Sem o auxílio de divisões e
genealogias da história da arte,
os curadores "marcianos" organizaram os artefatos de acordo
com seu possível uso ou significado, seguindo divisões em
áreas de atuação humana usadas pela antropologia.
"Parentesco", "Magia", "Ritual" e "Comunicação" são as
grandes categorias sob as quais
estão apresentados trabalhos
de Andy Warhol, Bruce Nauman e Christo, entre outros.
Assim, por exemplo, uma série de mapas enquadrados pela
artista Cornelia Parker aparecem expostos na subseção "feitiço", sob a categoria "Magia".
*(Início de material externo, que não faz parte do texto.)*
(** A java.nio buffer: in memory outside of the heap, with its position; over
    an array, with the offset and position in elements of [2 ^ shift] bytes;
    or neither. *)
Inductive nio_buffer :=
| DirectBuffer (mem : list Z) (pos : Z)
| ArrayBuffer (mem : list Z) (arr_off pos shift : Z)
| OtherBuffer.
(** platform/android-aarch64/art-shim/muplar_android_art_shim.c:7666-7726 (Java_android_graphics_Bitmap_nativeCopyPixelsToBuffer)
    The memory and the byte the copy starts at. *)
Definition buffer_view (b : nio_buffer) : option (list Z * Z) :=
  match b with
  | DirectBuffer mem pos => Some (mem, pos)
  | ArrayBuffer mem arr_off pos shift => Some (mem, Z.shiftl (arr_off + pos) shift)
  | OtherBuffer => None
  end.
Definition buffer_with (b : nio_buffer) (mem : list Z) : nio_buffer :=
  match b with
  | DirectBuffer _ pos => DirectBuffer mem pos
  | ArrayBuffer _ arr_off pos shift => ArrayBuffer mem arr_off pos shift
  | OtherBuffer => OtherBuffer
  end.

(** platform/android-aarch64/art-shim/muplar_android_art_shim.c:7644-7743 (Java_android_graphics_Bitmap_nativeCopyPixelsToBuffer)
    The buffer after the copy. *)
Definition Bitmap_nativeCopyPixelsToBuffer (native_bitmap : Z) (buffer : nio_buffer) : Sh nio_buffer :=
  b ← gets (the_bitmap native_bitmap);
  match b ← b; px ← bs_pixels b; v ← buffer_view buffer; Some (b, px, v) with
  | Some (b, px, (mem, start)) =>
      bs ← lift (encode_pixels (bpp_of b) (u64 (bs_width b * bs_height b)) px);
      mem ← lift (splice mem start bs);
      mret (buffer_with buffer mem)
  | None => mret buffer
  end.
(** platform/android-aarch64/art-shim/muplar_android_art_shim.c:7745-7843 (Java_android_graphics_Bitmap_nativeCopyPixelsFromBuffer) *)
Definition Bitmap_nativeCopyPixelsFromBuffer (native_bitmap : Z) (buffer : nio_buffer) : Sh () :=
  s ← get;
  match i ← muplar_find_bitmap native_bitmap s; b ← bitmaps s !! i; px ← bs_pixels b;
        v ← buffer_view buffer; Some (i, b, px, v) with
  | Some (i, b, px, (mem, start)) =>
      px ← lift (decode_pixels (bpp_of b) (u64 (bs_width b * bs_height b)) mem start px);
      put (set_bitmaps (<[i := with_pixels b px]> (bitmaps s)) s)
  | None => mret ()
  end.

(** platform/android-aarch64/art-shim/muplar_android_art_shim.c:7882-7910 (Java_android_graphics_Bitmap_nativeCompress)
    The bytes handed to the output stream, which says whether it took them;
    the format asked for is ignored. *)
Definition Bitmap_nativeCompress (realloc_ok : nat → Z → bool) (stream : list Z → bool)
    (native_bitmap : Z) : Sh bool :=
  b ← gets (the_bitmap native_bitmap);
  match b with
  | None => mret false
  | Some b =>
      match muplar_bitmap_to_png realloc_ok
              {| bm_width := bs_width b; bm_height := bs_height b; bm_pixels := bs_pixels b |}
              {| bb_data := []; bb_cap := 0; bb_ok := false |} 0%nat with
      | Done (ok, png) _ => mret (ok && stream (bb_data png))
      | Exited c _ => exit c
      | Fault => fault
      | OutOfFuel => out_of_fuel
      end
  end.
Cada um mostra uma parte de
Londres, e, em cada uma dessas
páginas do mapa, um pequeno
pedaço foi queimado.
A perplexidade dos pesquisadores marcianos, citada vez por
outra nos comentários às
obras, não deve ser muito diferente daquela de visitantes de
museus humanos diante de alguns desses trabalhos. Também na seção "Magia", pode-se
encontrar a peça "Merda do Artista", de 1961, de Piero Manzoni. Descrita como "30 gramas
de cocô do artista recentemente produzidos, preservados e
enlatados", a obra lembra uma
latinha de patê, e leva acima a
assinatura de Manzoni. "Por
que esse produto de digestão
humana é considerado arte é
difícil de estabelecer", diz o texto "marciano".
Superfície lunar
Outros objetos já parecem
menos estranhos hoje do que
no momento de sua criação. É o
caso da obra "Meu Nome Como
se Escrito na Superfície Lunar"
(1968), de Bruce Nauman. No
trabalho, o primeiro nome do
artista aparece escrito num tubo de néon, com cada uma das
letras repetida seis vezes (a leitura do nome simula a "lentidão" de objetos na gravidade do
satélite terrestre).
Uma coisa ao menos é possível estabelecer a partir dos objetos reunidos no Barbican: os
seres humanos conhecidos como "artistas" e "curadores" parecem formar uma "tribo" monoteísta. Seu deus se chama
Marcel Duchamp.
Logo na entrada, o famoso
urinol branco que Duchamp
inscreveu para uma exposição
americana -e foi recusado-
aparece reproduzido, só que
pintado de dourado. Essa espécie de mictório de ouro, obra de
Sherrie Levine, dá as boas vindas aos visitantes.